The FDA’s new performance commitments under recommendations for PDUFA renewal are included in a draft goals letter to Congress.
First passed in 1992 and renewed (with revisions) in 1997, PDUFA is a program under which biotechnology and pharmaceutical companies pay user fees to the FDA for the review of new drug applications and biologics licensing applications (NDAs/BLAs), as well as annual fees for manufacture and sale of products.
“PDUFA helped slash average review times for drugs and biologics by more than half from its inception through 1999,” said Feldbaum, “but in 2000 and 2001 overall review times began to creep back up, and review times for biologics actually began to climb in 1998.” The FDA has cited insufficient resources as a contributing factor in the rise. Fee revenues were lower than expected in 2000 and 2001, while the FDA faced a growing volume of non-fee-generating services, such as the review of investigational new drug applications and fee-exempted NDAs and BLAs.

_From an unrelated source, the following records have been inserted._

Lemma reload_scope_parts scope en en' r :
  reload_scope scope en = (en', r) → ∃ en1 r1, refresh_if_suspect scope en = (en1, r1) ∧
    (en' = en1 ∨ ∃ r2, refresh_outbox_if_suspect en1 = (en', r2)).
Proof.
  intros Hr. unfold reload_scope, st_bind in Hr. destruct (refresh_if_suspect scope en) as [en1 r1].
  exists en1, r1. split; [done|]. destruct r1; [|injection Hr as <- <-; by left].
  destruct (refresh_outbox_if_suspect en1) as [en2 r2]. injection Hr as <- <-. right. by exists r2.
Qed.

Lemma reload_scope_coherent scope en en' r : coherent en → reload_scope scope en = (en', r) → coherent en'.
Proof using Type*.
  intros Hc (en1 & r1 & Hre & Hcase)%reload_scope_parts.
  destruct (refresh_facts _ _ _ _ Hre) as (_ & _ & _ & _ & _ & _ & _ & _ & Hco & _).
  destruct Hcase as [->|(r2 & Hr2)]; [auto|]. eapply refresh_outbox_coherent; [|exact Hr2]. auto.
Qed.

Lemma reload_scope_inv scope en en' r :
  client_inv en → reload_scope scope en = (en', r) → client_inv en'.
Proof using Type*.
  intros Hinv (en1 & r1 & Hre & Hcase)%reload_scope_parts. apply refresh_inv in Hre; [|done].
  destruct Hcase as [->|(r2 & Hr2)]; [done|]. by eapply refresh_outbox_inv.
Qed.

Lemma reload_scope_ok scope en en' :
  coherent en → reload_scope scope en = (en', Ok ()) →
  storage en' = storage en ∧ coherent en' ∧ (scope ∉ suspect en') ∧ outbox_suspect en' = false.
Proof using Type*.
  intros Hc Hr. unfold reload_scope, st_bind in Hr.
  destruct (refresh_if_suspect scope en) as [en1 r1] eqn:Hre1.
  destruct (refresh_facts _ _ _ _ Hre1) as (Hst & _ & _ & _ & _ & _ & _ & _ & Hco & Hcase).
  destruct r1 as [[]|]; [|done]. destruct Hcase as [(? & ? & _)|(_ & Hns & _)]; [done|].
  destruct (refresh_outbox_if_suspect en1) as [en2 r2] eqn:Hre2.
  destruct (refresh_outbox_facts _ _ _ Hre2) as (Hst2 & _ & _ & _ & Hsu & _ & _ & _ & _ & Hco2 & Hcase2).
  destruct r2 as [[]|]; [|done]. injection Hr as <-.
  destruct Hcase2 as [(? & ? & _)|(_ & Hos & _)]; [done|].
  rewrite Hst2, Hst, Hsu. auto.
Qed.

(** A push does no more to memory than reload the queue and emit effects. *)
Lemma build_push_parts (P : engine → Prop) protocol budget en en' r :
  (∀ f en0, P en0 → P (set_effects f en0)) →
  (∀ en1 r1, refresh_outbox_if_suspect en = (en1, r1) → P en1) →
  build_push protocol budget en = (en', r) → P en'.
Proof.
  intros Heff Hre Hb. unfold build_push, st_bind in Hb.
  destruct (refresh_outbox_if_suspect en) as [en1 r1] eqn:Hre1. specialize (Hre _ _ eq_refl).
  destruct r1; [|by injection Hb as <- <-].
  do 2 (case_bool_decide; [by injection Hb as <- <-|]).
  destruct (build_loop _ _ _ _ _ _ _ _) as [[[chosen buf] hd]|]; injection Hb as <- <-; [|done].
  clear -Hre Heff. revert en1 Hre. induction hd as [|[[i sv] why] hd IH]; intros en1 Hre; [done|].
  cbn [fold_left]. apply IH. by apply Heff.
Qed.

Lemma build_push_coherent protocol budget en en' r :
  coherent en → build_push protocol budget en = (en', r) → coherent en'.
Proof using Type*. intros Hc. apply build_push_parts; [done|]. intros en1 r1. by apply refresh_outbox_coherent. Qed.

Lemma build_push_inv protocol budget en en' r :
  client_inv en → build_push protocol budget en = (en', r) → client_inv en'.
Proof using Type*. intros Hc. apply build_push_parts; [done|]. intros en1 r1. by apply refresh_outbox_inv. Qed.

(** The transaction a response leads to leaves rows and positions alone. *)
Lemma answers_quiet reg q rs v :
  quiet (an_ops (fold_left (answer_one reg q) rs (MkAnswering [] [] 0 ∅))) v.
Proof.
  destruct (answering_all reg q rs) as (_ & _ & _ & _ & _ & Hv).
  by destruct (Hv v) as (_ & _ & ? & ? & ? & _).
Qed.

Lemma apply_results_coherent response en en' r :
  coherent en → apply_results response en = (en', r) → coherent en'.
Proof using Type*.
  intros Hinv Ha. unfold apply_results, st_bind in Ha.
  destruct (refresh_outbox_if_suspect en) as [en1 r1] eqn:Hre1.
  pose proof (refresh_outbox_coherent _ _ _ Hinv Hre1) as Hinv1. clear Hre1 Hinv.
  destruct r1; [|by injection Ha as <- <-]. cbv zeta in Ha.
  pose proof (answering_all (registry en1) (outbox_queue en1) (PushResponse.results response)) as Hans.
  pose proof (answers_quiet (registry en1) (outbox_queue en1) (PushResponse.results response) (durable en1)) as Hq.
  set (an := fold_left _ _ _) in *. destruct Hans as (_ & _ & _ & _ & _ & Hv).
  case_bool_decide; [by injection Ha as <- <-|].
  unfold engine_transact in Ha. destruct (transact _ _) as [s' o] eqn:Ht.
  destruct (Hv (durable en1)) as (Hvo & _).
  pose proof (quiet_coherent _ _ _ _ Hinv1 Ht Hq) as Hc. destruct Hinv1 as [_ Ho].
  destruct o; injection Ha as <- <-; (split; [done|]); unfold durable; cbn; try done.
  apply transact_ok in Ht as [Ht _]. intros Hs. rewrite Ht. unfold durable in *. rewrite Hvo.
  by rewrite Ho.
Qed.

Lemma apply_results_inv response en en' r :
  client_inv en → apply_results response en = (en', r) → client_inv en'.
Proof using Type*.
  intros Hinv Ha. split; [eapply apply_results_coherent; [apply Hinv|done]|].
  unfold apply_results, st_bind in Ha.
  destruct (refresh_outbox_if_suspect en) as [en1 r1] eqn:Hre1.
  destruct (refresh_outbox_inv _ _ _ Hinv Hre1) as (_ & Hd & Hw). clear Hre1 Hinv.
  destruct r1; [|by injection Ha as <- <-]. cbv zeta in Ha.
  case_bool_decide; [by injection Ha as <- <-|].
  unfold engine_transact in Ha. destruct (transact _ _) as [s' o] eqn:Ht.
  pose proof (quiet_durable _ _ _ _ _ Hd Ht (answers_quiet _ _ _ _)). by destruct o; injection Ha as <- <-.
Qed.

(** *** Restarting *)

Lemma restore_scopes_fields stored en :
  let en' := restore_scopes stored en in
  storage en' = storage en ∧ registry en' = registry en ∧ suspect en' = suspect en ∧
  outbox_suspect en' = outbox_suspect en ∧ outbox_queue en' = outbox_queue en.
Proof.
  revert en. induction stored as [|[sc st] stored IH]; intros en; [done|].
  exact (IH (restore_scope sc (parse_scope st) en)).
Qed.

Lemma restore_healths_fields records en :
  let en' := restore_healths records en in
  storage en' = storage en ∧ registry en' = registry en ∧ scopes en' = scopes en ∧ suspect en' = suspect en ∧
  outbox_suspect en' = outbox_suspect en ∧ outbox_queue en' = outbox_queue en.
Proof.
  revert en. induction records as [|[sc [a healed]] records IH]; intros en; [done|].
  change (restore_healths ((sc, (a, healed)) :: records) en) with (restore_healths records (restore_scope_health sc a healed en)).
  cbv zeta. destruct (IH (restore_scope_health sc a healed en)) as (-> & -> & -> & -> & -> & ->).
  unfold restore_scope_health. by destruct (a =? 0).
Qed.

Under the joint recommendations for a second renewal (PDUFA III), projected fees would rise from approximately $160 million in 2001 to $223 million in 2003, with the amount expected to near $260 million by 2007.

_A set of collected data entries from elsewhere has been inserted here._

(* ===== verification/Server.v ===== *)
(** * Server: the server's errors, log rows, batches and version window
    (credsync-server/src/error.rs, pull.rs, version.rs). *)

From S2P Require Import Prelude Errors Nums Ids Json Wire Integrity Core Storage.
From stdpp Require Import options.

(** ** error.rs *)

Module ServerError.
Inductive t : Type :=
| Corrupt (detail : string)
| Protocol (e : ProtocolError)
| Database (detail : string).
Definition display (e : t) : string :=
  match e with
  | Corrupt detail => "corrupt change log: " +:+ detail
  | Protocol e => "invalid value in the change log: " +:+ ProtocolError_display e
  | Database detail => "database failure: " +:+ detail
  end.
End ServerError.

(** ** pull.rs: log rows *)

Module ChangeRow.
Record t := mk {
  seq : Z;
  entity : string;
  entity_id : string;
  op : string;
  snapshot : option Value;
  row_version : Z;
  schema_version : Z;
}.

Definition show_i (n : Z) : string := if n <? 0 then "-" +:+ show (- n) else show n.

(** [u64::try_from] of an [i64], [u16::try_from] of an [i32]. *)
Definition to_u64 (n : Z) (e : ServerError.t) : result Z ServerError.t := if n <? 0 then Err e else Ok n.
Definition to_u16 (n : Z) (e : ServerError.t) : result Z ServerError.t :=
  if (n <? 0) || (u16_max <? n) then Err e else Ok n.

Definition into_change `{Codec} (r : t) : result Change.t ServerError.t :=
  let? op :=
    if String.eqb (op r) "upsert" then Ok Upsert
    else if String.eqb (op r) "delete" then Ok Delete
    else Err (ServerError.Corrupt ("sync_changes.op is '" +:+ op r +:+ "', which is not a valid op")) in
  let? snapshot :=
    match op, snapshot r with
    | Upsert, Some v => let? d := map_err ServerError.Protocol (Document_new v) in Ok (Some d)
    | Upsert, None =>
        Err (ServerError.Corrupt
               ("sync_changes.seq " +:+ show_i (seq r) +:+ " is an upsert with no snapshot"))
    | Delete, None => Ok None
    | Delete, Some _ =>
        Err (ServerError.Corrupt
               ("sync_changes.seq " +:+ show_i (seq r) +:+ " is a delete carrying a snapshot"))
    end in
  let? s := to_u64 (seq r)
    (ServerError.Corrupt ("sync_changes.seq " +:+ show_i (seq r) +:+ " is negative")) in
  let? rv := to_u64 (row_version r)
    (ServerError.Corrupt ("sync_changes.row_version " +:+ show_i (row_version r) +:+ " is negative")) in
  let? sv := to_u16 (schema_version r)
    (ServerError.Corrupt ("sync_changes.schema_version " +:+ show_i (schema_version r)
       +:+ " does not fit the wire's range")) in
  let? s := map_err ServerError.Protocol (Seq.new s) in
  let? e := map_err ServerError.Protocol (EntityName.new (entity r)) in
  let? i := map_err ServerError.Protocol (EntityId.new (entity_id r)) in
  let? rv := map_err ServerError.Protocol (RowVersion.new rv) in
  let? sv := map_err ServerError.Protocol (SchemaVersion.new sv) in
  Ok (Change.mk s e i op snapshot rv sv).
End ChangeRow.

(** ** pull.rs: filling a batch *)

Definition DEFAULT_BUDGET_BYTES : N := 100000.

Section pull.
Context {ZC : Type} `{!Compressor ZC} `{Hashes} `{Codec}.

Definition batch_checksum (changes : list Change.t) : result HexString.t ServerError.t :=
  map_err (λ _, ServerError.Corrupt "a batch could not be encoded for checksumming") (checksum changes).

Fixpoint fill_loop (compressor : ZC) (budget_bytes : N) (candidates chosen : list Change.t) (buf : bytes)
    : result (list Change.t * bytes) ServerError.t :=
  match candidates with
  | [] => Ok (chosen, buf)
  | change :: rest =>
      let? one := map_err (λ _, ServerError.Corrupt "a change in the log could not be encoded")
                    (to_vec change) in
      let rollback := length buf in
      let buf := splice chosen buf one in
      if (budget_bytes <? compressed_len compressor buf)%N && negb (bool_decide (length chosen = 0%nat)) then
        Ok (chosen, unsplice rollback buf)
      else fill_loop compressor budget_bytes rest (chosen ++ [change]) buf
  end.

Definition fill_batch (scope : ScopeId.t) (cursor : Cursor.t) (candidates : list Change.t)
    (more_beyond : bool) (budget_bytes : N) (compressor : ZC) (digest : HexString.t)
    : result Batch.t ServerError.t :=
  let available := length candidates in
  let? r := fill_loop compressor budget_bytes candidates [] [91; 93] in
  let chosen := r.1 in
  let next_cursor :=
    match last chosen with
    | Some c => unwrap_or (Cursor.new (Seq.get (Change.seq c))) cursor
    | None => cursor
    end in
  let? cs := batch_checksum chosen in
  Ok (Batch.mk scope chosen next_cursor ((length chosen <? available)%nat || more_beyond) cs digest).
End pull.

(** ** version.rs *)

Inductive Negotiated : Type :=
| Accepted
| Refused (e : ForcedUpgrade.t).
Definition is_accepted (n : Negotiated) : bool := match n with Accepted => true | Refused _ => false end.

Module VersionPolicy.
Record t := mk { current : ProtocolVersion.t; min : ProtocolVersion.t }.

Definition window (current : ProtocolVersion.t) : t :=
  let min := unwrap_or (ProtocolVersion.new (u16_saturating_sub (ProtocolVersion.get current) 1)) current in
  mk current min.

Definition new (current min : ProtocolVersion.t) : result t string :=
  if ProtocolVersion.get current <? ProtocolVersion.get min then
    Err "the minimum protocol version is above the current one"
  else Ok (mk current min).

(** The value standing for the panic of [unreachable!] on the two literals below. *)
Definition reason_or_unreachable (s : string) : Reason.t := unwrap_or (Reason.new s) (Reason.mk "").

Definition envelope (p : t) (client : ProtocolVersion.t) : ForcedUpgrade.t :=
  let reason :=
    if ProtocolVersion.get (current p) <? ProtocolVersion.get client then
      "This service is running an older version than this app. Please try again later."
    else "This app is too old to sync. Please update it to continue." in
  ForcedUpgrade.mk (min p) (current p) (reason_or_unreachable reason).

Definition negotiate (p : t) (client : ProtocolVersion.t) : Negotiated :=
  if (ProtocolVersion.get (min p) <=? ProtocolVersion.get client)
     && (ProtocolVersion.get client <=? ProtocolVersion.get (current p)) then Accepted
  else Refused (envelope p client).
End VersionPolicy.

(** ** Specification of a batch *)

Section pull_spec.
Context {ZC : Type} `{!Compressor ZC} `{Codec}.

Definition change_encs (cs : list Change.t) (encs : list bytes) : Prop :=
  Forall2 (λ c enc, to_vec c = Ok enc) cs encs.

Definition fits_budget (compressor : ZC) (budget : N) (encs : list bytes) : Prop :=
  (compressed_len compressor (array_bytes encs) ≤ budget)%N.

Lemma fill_loop_ok compressor budget cands chosen encs chosen' buf' :
  change_encs chosen encs → ((length chosen ≤ 1)%nat ∨ fits_budget compressor budget encs) →
  fill_loop compressor budget cands chosen (array_bytes encs) = Ok (chosen', buf') →
  ∃ dn rest encs', cands = dn ++ rest ∧ chosen' = chosen ++ dn ∧ change_encs chosen' encs' ∧
    buf' = array_bytes encs' ∧ ((length chosen' ≤ 1)%nat ∨ fits_budget compressor budget encs') ∧
    (rest = [] ∨ (chosen' ≠ [] ∧ ∃ c rest' enc, rest = c :: rest' ∧ to_vec c = Ok enc ∧
       ¬ fits_budget compressor budget (encs' ++ [enc]))).
Proof.
  revert chosen encs. induction cands as [|c cands IH]; intros chosen encs Henc Hfit.
  { intros [= <- <-]. exists [], [], encs. rewrite !app_nil_r. split_and!; try done. by left. }
  cbn [fill_loop]. destruct (to_vec c) as [one|] eqn:Hone; simpl; [|done].
  assert (Hlen : length chosen = length encs) by (by eapply Forall2_length).
  rewrite splice_array by done. destruct (_ && _) eqn:Hstop.
  - apply andb_true_iff in Hstop as [Hover%N.ltb_lt Hne]. apply negb_true_iff, bool_decide_eq_false in Hne.
    intros [= <- <-]. exists [], (c :: cands), encs. rewrite !app_nil_r. split_and!; try done.
    + rewrite <- (splice_array chosen) by done. apply unsplice_array.
    + right. split; [by destruct chosen|]. exists c, cands, one. split_and!; try done.
      unfold fits_budget. lia.
  - intros Hrun. apply IH in Hrun as (dn & rest & encs' & -> & -> & Henc' & -> & Hfit' & Hs).
    + exists (c :: dn), rest, encs'. rewrite <- app_assoc in *. by split_and!.
    + apply Forall2_app; [done|]. by constructor.
    + rewrite length_app. simpl. destruct chosen as [|c0 chosen]; [simpl; left; lia|right].
      apply andb_false_iff in Hstop as [Hle%N.ltb_ge|Hne]; [done|].
      by rewrite bool_decide_eq_false_2 in Hne.
Qed.

Lemma fill_loop_total compressor budget cands chosen buf :
  Forall (λ c, ∃ enc, to_vec c = Ok enc) cands →
  ∃ r, fill_loop compressor budget cands chosen buf = Ok r.
Proof.
  intros Hall. revert chosen buf. induction Hall as [|c cands [enc Henc] _ IH]; intros chosen buf; [by eexists|].
  cbn [fill_loop]. rewrite Henc. simpl. destruct (_ && _); [by eexists|apply IH].
Qed.

Definition encodable (c : Change.t) : Prop := ∃ enc, to_vec c = Ok enc.

Lemma change_encs_json cs encs :
  change_encs cs encs → res_mapM json_to_vec (to_value <$> cs) = Ok encs.
Proof.
  intros Hall. apply res_mapM_ok. induction Hall as [|c enc cs encs Hc _ IH]; [constructor|].
  rewrite fmap_cons. constructor; [|done]. unfold to_vec in Hc. by res_simpl.
Qed.
End pull_spec.

Section fill_spec.
Context {ZC : Type} `{!Compressor ZC} `{Hashes} `{Codec} `{!CodecArrays}.

Lemma change_encs_list cs encs : change_encs cs encs → to_vec cs = Ok (array_bytes encs).
Proof using Type*.
  intros He. unfold to_vec. change (to_value cs) with (VArray (to_value <$> cs)). cbv zeta.
  by rewrite (json_array (to_value <$> cs) encs) by by apply change_encs_json.
Qed.

(** What a filled batch is: a prefix of the candidates, never empty when there is one, cut
    only where the next change would not fit; its cursor and its [has_more] describe it. *)
Lemma fill_batch_ok scope cursor cands more budget compressor digest :
  Forall encodable cands → Forall (λ c, Seq.wf (Change.seq c)) cands →
  ∃ dn rest encs b, fill_batch scope cursor cands more budget compressor digest = Ok b ∧
    cands = dn ++ rest ∧ Batch.changes b = dn ∧ Batch.scope b = scope ∧ Batch.digest b = digest ∧
    Batch.checksum b = checksum_bytes (array_bytes encs) ∧ change_encs dn encs ∧
    Batch.has_more b = bool_decide (rest ≠ []) || more ∧
    Batch.next_cursor b = match last dn with Some c => Cursor.mk (Seq.get (Change.seq c)) | None => cursor end ∧
    (cands ≠ [] → dn ≠ []) ∧
    ((length dn ≤ 1)%nat ∨ fits_budget compressor budget encs) ∧
    (∀ c rest', rest = c :: rest' → ∃ enc, to_vec c = Ok enc ∧ ¬ fits_budget compressor budget (encs ++ [enc])).
Proof using Type*.
  intros Hall Hwf. unfold fill_batch.
  destruct (fill_loop_total compressor budget cands [] [91; 93] Hall) as [[chosen buf] Hrun].
  destruct (fill_loop_ok compressor budget cands [] [] chosen buf) as
    (dn & rest & encs & Hc & Hch & Henc & -> & Hfit & Hstop); [constructor|left; simpl; lia|done|].
  simpl in Hch. subst chosen. rewrite Hrun. simpl.
  unfold batch_checksum, checksum. rewrite (change_encs_list _ _ Henc). simpl.
  exists dn, rest, encs. eexists. split; [done|]. split_and!; try done; simpl.
  - f_equal. rewrite Hc, length_app. destruct rest as [|c0 r0].
    + rewrite bool_decide_eq_false_2 by naive_solver. apply Nat.ltb_ge. simpl. lia.
    + rewrite bool_decide_eq_true_2 by done. apply Nat.ltb_lt. simpl. lia.
  - destruct (last dn) as [c|] eqn:Hlast; [|done]. rewrite Cursor_new_seq; [done|].
    rewrite Forall_forall in Hwf. apply Hwf. rewrite Hc. apply elem_of_app. left. by apply last_Some_elem_of.
  - intros Hne ->. destruct Hstop as [->|[Hn _]]; done.
  - intros c rest' ->. destruct Hstop as [?|(_ & c0 & r0 & enc & [= <- <-] & Ho & Hnf)]; [done|by exists enc].
Qed.
End fill_spec.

In 2003, some of the funding increase would be directed toward invigorating the review process at CBER, which handles most recombinant biotechnology products (with a few exceptions, such as hormones). CBER review periods have lagged behind those recorded at the Center for Drug Evaluation and Research (CDER).
The FDA, in its draft goals letter, has pledged to develop improved review practices, allow sponsors to request independent consultants to participate in discussions on Phase III trial design, and earmark a percentage of PDUFA funds for improvements to the drug review process.
Review practices. The recommendations include an FDA commitment to developing a “good review practices” guidance that stresses early and ongoing communication with applicants, identification of deficiencies early in the review process, and improvements to the review of applications during the first cycle.
Independent consultants. Product developers will have the option of requesting that an independent consultant be involved in discussions on the design of pivotal Phase III trials. Consultants could be used for products that represent significant advances or have potential to meet unmet medical needs. The FDA would select and screen the consultant and would retain final decision-making authority.
“The involvement of independent scientific and medical consultants would increase the confidence that a protocol is appropriate and will meet relevant approval requirements,” said Feldbaum. “Both sides will benefit from the exposure to outside expertise, particularly when it comes to first-in-class products.”
Performance review. Under the joint recommendations, a portion of the user fees would be available through the FDA commissioner’s office for targeted initiatives to improve the drug review process. “We hope this program will both improve performance across the board and bring CDER and CBER into greater alignment,” said Feldbaum.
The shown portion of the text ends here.